| Listed records |

(* ===== verification/JsonText.v ===== *)
(** The text form of Qt 5's JSON documents: the writer of
    [QJsonDocument::toJson(QJsonDocument::Compact)] (qjsonwriter.cpp) and
    the parser of [QJsonDocument::fromJson] (qjsonparser.cpp), on the bytes
    of a [QByteArray].  The sources call them on the message filter of
    [connectToBackend] (enginiobackendconnection.cpp, line 341), on the
    payload of a text message (line 294) and on the body of an identify
    reply (enginioidentity.cpp, line 67).

    The values are those of Json.v, whose strings hold characters of code
    0-255 and whose numbers are integers.  The writer prints a character of
    code 128-255 as its two UTF-8 bytes and a number as its decimal digits
    ([QByteArray::number(d, 'g', 17)] prints every digit of an integer below
    10^17).  The parser is Qt's, byte for byte, with one addition: a
    document it accepts whose strings hold a code point above 255, or whose
    numbers have a fraction, an exponent or more than 53 bits, is
    [NotModelled] rather than a value.  Like Qt's, the parser counts the
    arrays and objects open ([nestingLevel]) and refuses a document that
    nests more than [nestingLimit] (1024) of them.  The parser's recursion
    is bounded by fuel; [fromJson] gives [3 * length + 3], which never runs
    out. *)

From S2P Require Import Prelude.
From stdpp Require Import base strings.
From S2P Require Import Bytes Json.
From Stdlib Require Strings.String Strings.Ascii.

Open Scope Z_scope.

(** ** The writer *)

Definition char_code (a : Ascii.ascii) : Z := Z.of_nat (Ascii.nat_of_ascii a).

(** [escapedString]: one character of the key or the string. *)
Definition escape_char (u : Z) : list Z :=
  if u <? 128 then
    if (u <? 32) || (u =? 34) || (u =? 92) then
      92 :: (if u =? 34 then [34]
             else if u =? 92 then [92]
             else if u =? 8 then [98]
             else if u =? 12 then [102]
             else if u =? 10 then [110]
             else if u =? 13 then [114]
             else if u =? 9 then [116]
             else [117; 48; 48; hex_digit (Z.shiftr u 4); hex_digit (Z.land u 15)])
    else [u]
  else [Z.lor 192 (Z.shiftr u 6); Z.lor 128 (Z.land u 63)].

Definition escapedString (s : string) : list Z :=
  flat_map (fun a => escape_char (char_code a)) (String.list_ascii_of_string s).

(** The decimal digits of [n >= 0], most significant first, before [acc];
    [fuel] bounds the number of digits. *)
Fixpoint dec_go (fuel : nat) (n : Z) (acc : list Z) : list Z :=
  match fuel with
  | O => acc
  | S f => if n <? 10 then (48 + n) :: acc else dec_go f (n / 10) ((48 + n mod 10) :: acc)
  end.

Definition dec_digits (n : Z) : list Z := dec_go (S (Z.to_nat (Z.log2 n))) n [].

(** [QByteArray::number(d, 'g', 17)] on an integral double. *)
Definition number_text (n : Z) : list Z :=
  if n <? 0 then 45 :: dec_digits (- n) else dec_digits n.
(* ===== verification/Model.v ===== *)
(** [EnginioModel] (enginiomodel.cpp): the list model that caches the objects
    of a query and forwards edits to the backend.  The private class
    [EnginioModelPrivate] is the record [Model]; its [AttachedDataContainer]
    (a [QHash] from object id to a [uint] reference count, a row and the
    create reply) is a [gmap]; [_dataChanged] (a [QMap] from pending replies
    to the row and the object they concern) is a [gmap] from reply numbers;
    the functors [removeDelayed] and [setDataDelyed] connect to a create
    reply are the list [swaps].  JSON values are the inductive [json]; a
    [QJsonObject] is an association list sorted by key, as Qt 5 stores it,
    and [operator[]] on a non-const object inserts [Null].  Methods run in a
    state, output and failure monad [ST]: the [EnginioClient] calls are
    logged with the reply number they return, the model's signals and
    [qWarning] lines are an output trace, and [None] is undefined behaviour
    of a release build (a null [_enginio], [end()] dereferenced, an
    out-of-range [QJsonArray::replace]); [Q_ASSERT]s are compiled out.
    [mhandle] wires the public methods and the signals of the client and of
    the replies as events.

    The file ends with the two calculi the other files use: a partial one,
    [wp], for invariants (ModelInv.v) and a total one, [twp],
    for functional specifications (ModelRoles.v, ModelSpec.v). *)

From S2P Require Import Prelude Bytes Json.
From stdpp Require Import base gmap strings.
From Stdlib Require Strings.String.

Open Scope Z_scope.

(** ** Names and roles *)

(** The keys of [EnginioString] (enginiostring_p.h). *)
Module EnginioString.
Definition id : string := "id".
Definition objectType : string := "objectType".
Definition pageSize : string := "pageSize".
Definition limit : string := "limit".
Definition offset : string := "offset".
Definition message : string := "message".
Definition results : string := "results".
Definition createdAt : string := "createdAt".
Definition updatedAt : string := "updatedAt".
Definition _synced : string := "_synced".
End EnginioString.

(** [Qt::DisplayRole] and the enum [EnginioModel::Roles], which starts after
    [Qt::UserRole] (256). *)
Definition DisplayRole : Z := 0.
Definition InvalidRole : Z := -1.
Definition SyncedRole : Z := 257.
Definition CreatedAtRole : Z := 258.
Definition UpdatedAtRole : Z := 259.
Definition IdRole : Z := 260.
Definition ObjectTypeRole : Z := 261.
Definition LastRole : Z := 262.

(** [const int EnginioModelPrivate::FullModelReset = -1;] and
    [IncrementalModelUpdate = -2;] *)
Definition FullModelReset : Z := -1.
Definition IncrementalModelUpdate : Z := -2.

(** ** The attached data *)

(** [struct EnginioModelPrivateAttachedData]: [uint ref], [int row], and the
    reply of the create request of a new object. *)
Record AttachedData := mkAttached {
  ref : Z;
  row : Z;
  createReply : option nat
}.

(** The value-initialized [AttachedData] that [QHash] makes for a missing key. *)
Definition noData : AttachedData := mkAttached 0 0 None.

(** [++] and [--] on a 32-bit [uint]. *)
Definition uint_inc (x : Z) : Z := (x + 1) mod 2 ^ 32.
Definition uint_dec (x : Z) : Z := (x - 1) mod 2 ^ 32.

Abbreviation AttachedDataContainer := (gmap string AttachedData).

(** [bool contains(int row) const] *)
Definition contains_row (a : AttachedDataContainer) (r : Z) : bool :=
  existsb (fun p => row p.2 =? r) (map_to_list a).

(** [AttachedData value(int row) const]; [Q_UNREACHABLE] when no entry has
    that row. *)
Definition value_row (a : AttachedDataContainer) (r : Z) : option AttachedData :=
  match filter (fun p => row p.2 = r) (map_to_list a) with
  | p :: _ => Some p.2
  | [] => None
  end.

(** [void updateAllDataAfterRow(const int row)] *)
Definition updateAllDataAfterRow (a : AttachedDataContainer) (r : Z) : AttachedDataContainer :=
  fmap (fun d => if r <? row d then mkAttached (ref d) (row d - 1) (createReply d)
                 else if row d =? r then mkAttached (ref d) (-1) (createReply d)
                 else d) a.

(** [AttachedData ref(const QString &id, int row)]: [operator[]] inserts a
    zeroed entry for a new id. *)
Definition ref_id (a : AttachedDataContainer) (id : string) (r : Z)
    : AttachedDataContainer * AttachedData :=
  let d := default noData (a !! id) in
  let d' := mkAttached (uint_inc (ref d)) r (createReply d) in
  (<[id := d']> a, d').

(** The entry the loop of [ref(int row)] stops at: the first with that row. *)
Definition row_entry (a : AttachedDataContainer) (r : Z) : option (string * AttachedData) :=
  head (filter (fun p => row p.2 = r) (map_to_list a)).

(** [AttachedData ref(int row)]; with no entry of that row the code
    dereferences [end()]. *)
Definition ref_row (a : AttachedDataContainer) (r : Z)
    : option (AttachedDataContainer * AttachedData) :=
  match row_entry a r with
  | Some (id, d) =>
      let d' := mkAttached (uint_inc (ref d)) (row d) (createReply d) in
      Some (<[id := d']> a, d')
  | None => None
  end.

(** [AttachedData deref(const QString &id)]: [take] gives a zeroed value for a
    missing id (the [Q_ASSERT(contains(id))] is compiled out in release
    builds). *)
Definition deref (a : AttachedDataContainer) (id : string) : AttachedDataContainer * AttachedData :=
  let d := default noData (a !! id) in
  let d' := mkAttached (uint_dec (ref d)) (row d) (createReply d) in
  (if ref d' =? 0 then delete id a else <[id := d']> (delete id a), d').

(** ** The model object *)

(** The [EnginioClient] a model is attached to: the pointer (a number) and the
    two settings [execute] checks. *)
Record ClientRef := mkClientRef {
  clientPtr : nat;
  backendId : string;
  backendSecret : string
}.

| Exercise requirements |
Would you please copy every line in the data that contains the word "replies"?

| Result for this exercise |
    create reply) is a [gmap]; [_dataChanged] (a [QMap] from pending replies
    the replies as events.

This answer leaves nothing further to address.